(** X23: on a store without a superblock, [main], up to the point where
    [mount] has built the filesystem, builds it from a new superblock:
    root inode [ROOT_INODE], both counters at 1, both free-stacks empty.
    The new superblock itself is not stored. *)
Theorem main_without_superblock `{Gob} (cacheSize : Z) (w : World) :
  0 < cacheSize ->
  (forall k v, bucket w !! k = Some v -> len v = BLOCK_SIZE) ->
  bucket w !! SuperKey 0 = None ->
  len (gobEncodeUints []) < BLOCK_SIZE - 32 ->
  exists w',
    main cacheSize w = Ok (mkFS (mkIntStream [] 1) ROOT_INODE, w')
    /\ dataStream w' = mkIntStream [] 1
    /\ (forall k, lookupBlock w' k = bucket w !! k).
Proof.
  intros Hc Hsized Hnone Hshort.
  set (w0 := setCache w (CacheM.initializeCache cacheSize)).
  pose proof (store_inv_initial cacheSize w Hc Hsized) as Hinv. fold w0 in Hinv.
  assert (Hlook : forall k, lookupBlock w0 k = bucket w !! k).
  { intros k. unfold lookupBlock, keyHashAt.
    cbn [w0 cache setCache CacheM.initializeCache keyHash bucket dynamo].
    by rewrite lookup_empty. }
  destruct (getDataByKey_lookup (SuperKey 0) w0 Hinv) as (w1 & Hget & _ & _ & Hall & _).
  rewrite Hlook, Hnone in Hget.
  pose proof newDataBlock_len as Hnl.
  assert (Hz : forall lo hi, (lo <= hi)%nat -> (hi <= 32)%nat ->
                 arraySlice newDataBlock lo hi = replicate (hi - lo) 0).
  { intros lo hi Hlo Hhi. unfold arraySlice, newDataBlock, makeBytes.
    rewrite drop_replicate, take_replicate. f_equal.
    change BLOCK_SIZE with 32768. lia. }
  assert (Hfs0 : makeFs newDataBlock w1
                 = Ok (mkFS (mkIntStream [] 0) 0, setDataStream w1 (mkIntStream [] 0))).
  { rewrite (makeFs_short_list_empty_stack newDataBlock w1 Hnl).
    - by rewrite !Hz by lia.
    - rewrite Hz by lia. change (Uint64 (replicate (32 - 24) 0)) with 0.
      unfold BLOCK_SIZE. lia. }
  set (w2 := setDataStream w1 (mkIntStream [] 1)).
  destruct (makeSuperblocks_short (compressStream (mkIntStream [] 1))
              (compressStream (mkIntStream [] 1)) ROOT_INODE
              (MarshalBinary (mkIntStream [] 1)).1)
    as (super & Hmk & Hlen & H0 & H8 & H16 & H24);
    [apply le_bytes_length|apply le_bytes_length|done|].
  assert (Hsize : Uint64 (arraySlice super 24 32) = len (gobEncodeUints [])).
  { rewrite H24. apply Uint64_PutUint64. unfold is_u64.
    change BLOCK_SIZE with 32768 in Hshort. unfold len in *.
    change (2 ^ 64) with 18446744073709551616. cbn [MarshalBinary] in *.
    unfold MarshalBinary in *. cbn in *. lia. }
  pose proof (makeFs_short_list_empty_stack super w2 Hlen) as Hfs.
  rewrite Hsize in Hfs. specialize (Hfs ltac:(unfold len in *; lia)).
  exists (setDataStream w2 (mkIntStream [] 1)). split; [|split; [done|]].
  - unfold main. rewrite (bind_Ok _ _ w tt w0) by done.
    unfold mount. rewrite (bind_Ok _ _ w0 _ w1 Hget). cbn [fst snd].
    rewrite (bind_Ok _ _ w1 super w2).
    + rewrite Hfs, H0, H8, H16. unfold compressStream. cbn [lastInt].
      rewrite !take_ge by (unfold PutUint64; rewrite le_bytes_length; lia).
      rewrite !Uint64_PutUint64 by (unfold is_u64, ROOT_INODE; lia). reflexivity.
    + unfold makeNewSuperblock. rewrite (bind_Ok _ _ w1 _ _ Hfs0).
      rewrite (bind_Ok _ _ _ tt w2) by done.
      rewrite (bind_Ok _ _ w2 w2 w2) by done.
      by rewrite (bind_Ok _ _ w2 _ w2 (lift_Ok _ _ w2 Hmk)).
  - intros k. rewrite <- Hlook, <- Hall. done.
Qed.

Lemma main_without_superblock_witness :
  exists w',
    main 4 (newWorld 0 0) = Ok (mkFS (mkIntStream [] 1) ROOT_INODE, w')
    /\ dataStream w' = mkIntStream [] 1
    /\ (forall k, lookupBlock w' k = bucket (newWorld 0 0) !! k).
Proof.
  apply main_without_superblock.
  - lia.
  - intros k v. cbn [bucket newWorld]. by rewrite lookup_empty.
  - reflexivity.
  - vm_compute. reflexivity.
Defined.

(** ** Superblocks of a long list *)

(** Filling a whole slice from the start of a longer one. *)
Lemma goCopy_fill (n : Z) (blk data : list Z) :
  len blk = n -> n <= len data ->
  goCopy blk 0 n data 0 n = Ok (take (Z.to_nat n) data).
Proof.
  intros Hb Hd. assert (Hn : 0 <= n) by (unfold len in Hb; lia).
  rewrite goCopy_eq by lia. f_equal.
  rewrite Z.sub_0_r, Z.min_id. change (Z.to_nat 0) with 0%nat.
  rewrite take_0, drop_0. cbn [app Nat.add].
  rewrite drop_ge by (unfold len in Hb; lia). by rewrite app_nil_r.
Qed.

(** One round of the loop of [makeSuperblocks], for a block size [n]. *)
Lemma superblock_round (n : Z) (l : list Z) :
  0 < n -> n <= len l ->
  (if len l >? n then n else len l) = n.
Proof.
  intros Hn Hl. rewrite Z.gtb_ltb. destruct (Z.ltb_spec n (len l)); lia.
Qed.

(** The blocks after the first: one for every whole block of the list. *)
Lemma superblocksAfter_whole (rounds : nat) (l : list Z) :
  Z.of_nat rounds * BLOCK_SIZE <= len l ->
  exists blocks,
    superblocksAfter rounds l = Ok blocks
    /\ length blocks = rounds
    /\ concat blocks = take (Z.to_nat (Z.of_nat rounds * BLOCK_SIZE)) l.
Proof.
  pose proof BLOCK_SIZE_pos as HBS.
  revert l. induction rounds as [|rounds IH]; intros l Hl.
  - exists []. cbn [superblocksAfter]. split; [done|]. split; [done|].
    rewrite Z.mul_0_l. change (Z.to_nat 0) with 0%nat. by rewrite take_0.
  - cbn [superblocksAfter].
    assert (Hge : BLOCK_SIZE <= len l) by nia.
    rewrite (superblock_round BLOCK_SIZE l HBS Hge).
    rewrite (goCopy_fill BLOCK_SIZE newDataBlock l newDataBlock_len Hge).
    cbn [obind].
    rewrite goSliceFrom_eq by lia. cbn [obind].
    destruct (IH (drop (Z.to_nat BLOCK_SIZE) l)) as (blocks & Hrun & Hlen & Hcat).
    { rewrite len_drop_Z by lia. nia. }
    rewrite Hrun. cbn [obind]. eexists. split; [reflexivity|].
    split; [cbn [length]; by rewrite Hlen|].
    cbn [concat]. rewrite Hcat.
    replace (Z.of_nat (S rounds) * BLOCK_SIZE)
      with (BLOCK_SIZE + Z.of_nat rounds * BLOCK_SIZE) by lia.
    apply take_take_drop_Z; nia.
Qed.

(** X24: for a list that does not fit the first superblock,
    [makeSuperblocks] makes one more block for every whole block of what
    is left, not for the rest: the blocks carry the list without its last
    [(len - (BLOCK_SIZE - 32)) mod BLOCK_SIZE] bytes, which are written
    nowhere. *)
Theorem makeSuperblocks_drops_the_rest (inode data : list Z) (root : Z) (l : list Z) :
  length inode = 8%nat -> length data = 8%nat ->
  BLOCK_SIZE - 32 <= len l < 2 ^ 63 ->
  exists blocks,
    makeSuperblocks inode data root l = Ok blocks
    /\ len blocks = 1 + (len l - (BLOCK_SIZE - 32)) / BLOCK_SIZE
    /\ drop 32 (concat blocks)
       = take (Z.to_nat (len l - (len l - (BLOCK_SIZE - 32)) mod BLOCK_SIZE)) l.
Proof.
  intros Hi Hd Hl. unfold makeSuperblocks.
  assert (HBS : BLOCK_SIZE = 32768) by reflexivity.
  assert (H63 : 2 ^ 63 = 9223372036854775808) by reflexivity.
  assert (H64 : 2 ^ 64 = 18446744073709551616) by reflexivity.
  assert (Hadd : add64 (len l) 32 = len l + 32).
  { unfold add64. apply wrap64_small. lia. }
  rewrite Hadd.
  assert (HwE : (if len l + 32 >? BLOCK_SIZE then BLOCK_SIZE else len l + 32) = BLOCK_SIZE).
  { rewrite Z.gtb_ltb. destruct (Z.ltb_spec BLOCK_SIZE (len l + 32)); lia. }
  rewrite HwE.
  assert (Hsub : sub64 BLOCK_SIZE 32 = BLOCK_SIZE - 32) by reflexivity.
  rewrite Hsub.
  set (header := take 8 inode ++ take 8 data ++ PutUint64 root ++ PutUint64 (len l)).
  assert (Hh : length header = 32%nat).
  { unfold header, PutUint64. rewrite !length_app, !length_take, !le_bytes_length. lia. }
  assert (Hnew : length newDataBlock = Z.to_nat BLOCK_SIZE).
  { pose proof newDataBlock_len as Hn. unfold len in Hn. lia. }
  assert (Hs0 : len (header ++ drop 32 newDataBlock) = BLOCK_SIZE).
  { unfold len. rewrite length_app, length_drop, Hh, Hnew. lia. }
  rewrite goCopy_eq by lia. cbn [obind].
  rewrite goSliceFrom_eq by lia. cbn [obind].
  set (rest := drop (Z.to_nat (BLOCK_SIZE - 32)) l).
  assert (Hrest : len rest = len l - (BLOCK_SIZE - 32)).
  { unfold rest. rewrite len_drop_Z by lia. lia. }
  set (q := len rest / BLOCK_SIZE).
  assert (Hq : 0 <= q /\ q * BLOCK_SIZE <= len rest /\ len rest mod BLOCK_SIZE = len rest - q * BLOCK_SIZE).
  { unfold q. rewrite HBS. pose proof (Z.div_mod (len rest) 32768 ltac:(lia)) as Hdm.
    pose proof (Z.mod_pos_bound (len rest) 32768 ltac:(lia)) as Hm.
    assert (0 <= len rest / 32768) by (apply Z.div_pos; lia). lia. }
  assert (Hnb : add64 1 q - 1 = q).
  { unfold add64. rewrite wrap64_small; [lia|]. rewrite HBS in Hq. lia. }
  rewrite Hnb.
  destruct (superblocksAfter_whole (Z.to_nat q) rest) as (blocks & Hrun & Hlen & Hcat);
    [rewrite Z2Nat.id by lia; lia|].
  rewrite Hrun. cbn [obind]. eexists. split; [reflexivity|].
  split.
  { unfold len at 1. cbn [length]. rewrite Hlen. rewrite <- Hrest. fold q. lia. }
  cbn [concat]. rewrite Hcat.
  replace (Z.min (BLOCK_SIZE - 32) (BLOCK_SIZE - 32 - 0)) with (BLOCK_SIZE - 32) by lia.
  change (Z.to_nat 32) with 32%nat. change (Z.to_nat 0) with 0%nat. rewrite drop_0.
  rewrite take_app_length' by done.
  rewrite (drop_ge (header ++ _)) by (unfold len in Hs0; lia).
  rewrite app_nil_r, <- app_assoc, drop_app_length' by done.
  rewrite Z2Nat.id by lia. unfold rest.
  rewrite take_take_drop_Z by lia. f_equal. f_equal.
  rewrite <- Hrest. lia.
Qed.

Lemma makeSuperblocks_drops_the_rest_witness :
  exists blocks,
    makeSuperblocks (PutUint64 9) (PutUint64 12) 1
                    (replicate (Z.to_nat (BLOCK_SIZE + 100)) 7) = Ok blocks
    /\ len blocks
       = 1 + (len (replicate (Z.to_nat (BLOCK_SIZE + 100)) 7) - (BLOCK_SIZE - 32))
             / BLOCK_SIZE
    /\ drop 32 (concat blocks)
       = take (Z.to_nat (len (replicate (Z.to_nat (BLOCK_SIZE + 100)) 7)
                         - (len (replicate (Z.to_nat (BLOCK_SIZE + 100)) 7)
                            - (BLOCK_SIZE - 32)) mod BLOCK_SIZE))
              (replicate (Z.to_nat (BLOCK_SIZE + 100)) 7).
Proof.
  apply makeSuperblocks_drops_the_rest.
  - reflexivity.
  - reflexivity.
  - unfold len. rewrite length_replicate, Z2Nat.id by (unfold BLOCK_SIZE; lia).
    unfold BLOCK_SIZE. lia.
Defined.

......

REQUIRED ACTION: Filter the entries above and copy only the lines that hold "every".

TASK SOLUTION:
(** The blocks after the first: one for every whole block of the list. *)
    [makeSuperblocks] makes one more block for every whole block of what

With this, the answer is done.